Although it was apparently only just broached for discussion, “with no consensus,” at the BRICS Summit in Kazan, Russia’s proposal for a new trade ("cross-border") payment system came under attack within days by NATO forces from Basel, Switzerland. “My Take: A Global Financial War Has Just Escalated on a New Digital Front,” wrote Alex Lo in an op-ed in Hong Kong’s South China Morning Post.
The target of the financial war is not Russia’s proposed new system, but rather an existing system for digital-currency trade settlements among four Eurasian countries, designed largely by China’s experts since 2021 in coordination with the Bank for International Settlements (BIS), and called mBridge. Hong Kong, Malaysia and the U.A.E. are the other countries whose central banks are in the mBridge pilot program. It operates entirely among central banks, whereas what the “Russian Presidency Research” proposed to the Kazan Summit, is a system including groups of (trade-financing) private correspondent banks along with each participating central bank. Nonetheless, out of fear that mBridge might attract BRICS nations and become Russia’s proposal ("BRICS Bridge,” perhaps), the BIS has suddenly moved to try to shut it down.

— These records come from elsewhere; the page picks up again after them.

(* ===== verification/Kbd.v ===== *)
(** * The keyboard: [kernel/kbd.c] and the tables of [inc/kbd.h] *)

From S2P Require Import Prelude Types Spinlock Mmu Kalloc X86vm Vspace Sched Console.

Definition SHIFT : Z := Z.shiftl 1 0.
Definition CTL : Z := Z.shiftl 1 1.
Definition ALT : Z := Z.shiftl 1 2.
Definition CAPSLOCK : Z := Z.shiftl 1 3.
Definition NUMLOCK : Z := Z.shiftl 1 4.
Definition SCROLLLOCK : Z := Z.shiftl 1 5.
Definition E0ESC : Z := Z.shiftl 1 6.

(** A C array of 256 bytes: the values given in order, then the designated
    ones; the rest is zero. *)
Definition kbd_table (pre : list Z) (des : list (Z * Z)) (i : Z) : Z :=
  match list_find (fun p => fst p = i) des with
  | Some (_, (_, v)) => v
  | None => default 0 (pre !! Z.to_nat i)
  end.

Definition shiftcode : Z -> Z := kbd_table []
  [(0x1D, CTL); (0x2A, SHIFT); (0x36, SHIFT); (0x38, ALT); (0x9D, CTL); (0xB8, ALT)].

Definition togglecode : Z -> Z := kbd_table []
  [(0x3A, CAPSLOCK); (0x45, NUMLOCK); (0x46, SCROLLLOCK)].

Definition normalmap : Z -> Z := kbd_table
  [0; 27; 49; 50; 51; 52; 53; 54; 55; 56; 57; 48; 45; 61; 8; 9;
   113; 119; 101; 114; 116; 121; 117; 105; 111; 112; 91; 93; 10; 0; 97; 115;
   100; 102; 103; 104; 106; 107; 108; 59; 39; 96; 0; 92; 122; 120; 99; 118;
   98; 110; 109; 44; 46; 47; 0; 42; 0; 32; 0; 0; 0; 0; 0; 0;
   0; 0; 0; 0; 0; 0; 0; 55; 56; 57; 45; 52; 53; 54; 43; 49;
   50; 51; 48; 46; 0; 0; 0; 0]
  [(0x9c, 10); (0xb5, 47); (0xc8, 226); (0xd0, 227); (0xc9, 230); (0xd1, 231);
   (0xcb, 228); (0xcd, 229); (0x97, 224); (0xcf, 225); (0xd2, 232); (0xd3, 233)].

Definition shiftmap : Z -> Z := kbd_table
  [0; 27; 33; 64; 35; 36; 37; 94; 38; 42; 40; 41; 95; 43; 8; 9;
   81; 87; 69; 82; 84; 89; 85; 73; 79; 80; 123; 125; 10; 0; 65; 83;
   68; 70; 71; 72; 74; 75; 76; 58; 34; 126; 0; 124; 90; 88; 67; 86;
   66; 78; 77; 60; 62; 63; 0; 42; 0; 32; 0; 0; 0; 0; 0; 0;
   0; 0; 0; 0; 0; 0; 0; 55; 56; 57; 45; 52; 53; 54; 43; 49;
   50; 51; 48; 46; 0; 0; 0; 0]
  [(0x9c, 10); (0xb5, 47); (0xc8, 226); (0xd0, 227); (0xc9, 230); (0xd1, 231);
   (0xcb, 228); (0xcd, 229); (0x97, 224); (0xcf, 225); (0xd2, 232); (0xd3, 233)].

Definition ctlmap : Z -> Z := kbd_table
  [0; 0; 0; 0; 0; 0; 0; 0; 0; 0; 0; 0; 0; 0; 0; 0;
   17; 23; 5; 18; 20; 25; 21; 9; 15; 16; 0; 0; 13; 0; 1; 19;
   4; 6; 7; 8; 10; 11; 12; 0; 0; 0; 0; 28; 26; 24; 3; 22;
   2; 14; 13; 0; 0; 239; 0; 0]
  [(0x9c, 13); (0xb5, 239); (0xc8, 226); (0xd0, 227); (0xc9, 230); (0xd1, 231);
   (0xcb, 228); (0xcd, 229); (0x97, 224); (0xcf, 225); (0xd2, 232); (0xd3, 233)].

(** [charcode[i]]. *)
Definition charcode (i : Z) : Z -> Z :=
  if i =? 0 then normalmap else if i =? 1 then shiftmap else ctlmap.

(** The effect of one scan code on the static [shift], and the character. *)
Definition kbd_step (shift data : Z) : Z * Z :=
  if data =? 0xE0 then (Z.lor shift E0ESC, 0) else
  if truthy (Z.land data 0x80) then
    let data := if truthy (Z.land shift E0ESC) then data else Z.land data 0x7F in
    (Z.land shift (Z.lnot (Z.lor (shiftcode data) E0ESC)), 0)
  else
    let esc := truthy (Z.land shift E0ESC) in
    let data := if esc then Z.lor data 0x80 else data in
    let shift := if esc then Z.land shift (Z.lnot E0ESC) else shift in
    let shift := Z.lor shift (shiftcode data) in
    let shift := Z.lxor shift (togglecode data) in
    let c := charcode (Z.land shift (Z.lor CTL SHIFT)) data in
    (shift,
     if truthy (Z.land shift CAPSLOCK) then
       if (97 <=? c) && (c <=? 122) then c + (65 - 97) else
       if (65 <=? c) && (c <=? 90) then c + (97 - 65) else c
     else c).

Definition kbdgetc : K Z :=
  k <- gets k_cons ;;
  match kbd_data k with
  | [] => ret (-1)
  | data :: rest =>
      let '(shift, c) := kbd_step (kbd_shift k) data in
      upd_cons (fun k => set_kbd_data rest (set_kbd_shift shift k)) ;;
      ret c
  end.

Definition kbdintr : K unit :=
  k <- gets k_cons ;;
  consoleintr (length (kbd_data k)) kbdgetc.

On Oct. 28 the heavyweight General Director of the BIS, Augustin Carstens, erupted with a statement that the BIS, being an institution of the rule of law, couldn’t possibly help any country under sanctions. (He didn’t mention under rule of whose law these sanctions could be. And China was under U.S. sanctions when the BIS began the mBridge project, as Alex Lo pointed out in his SCMP column). Then on Oct. 31, in a discussion at BIS, Carstens made three statements—self-contradictory, but emphatic—of intent against the BRICS.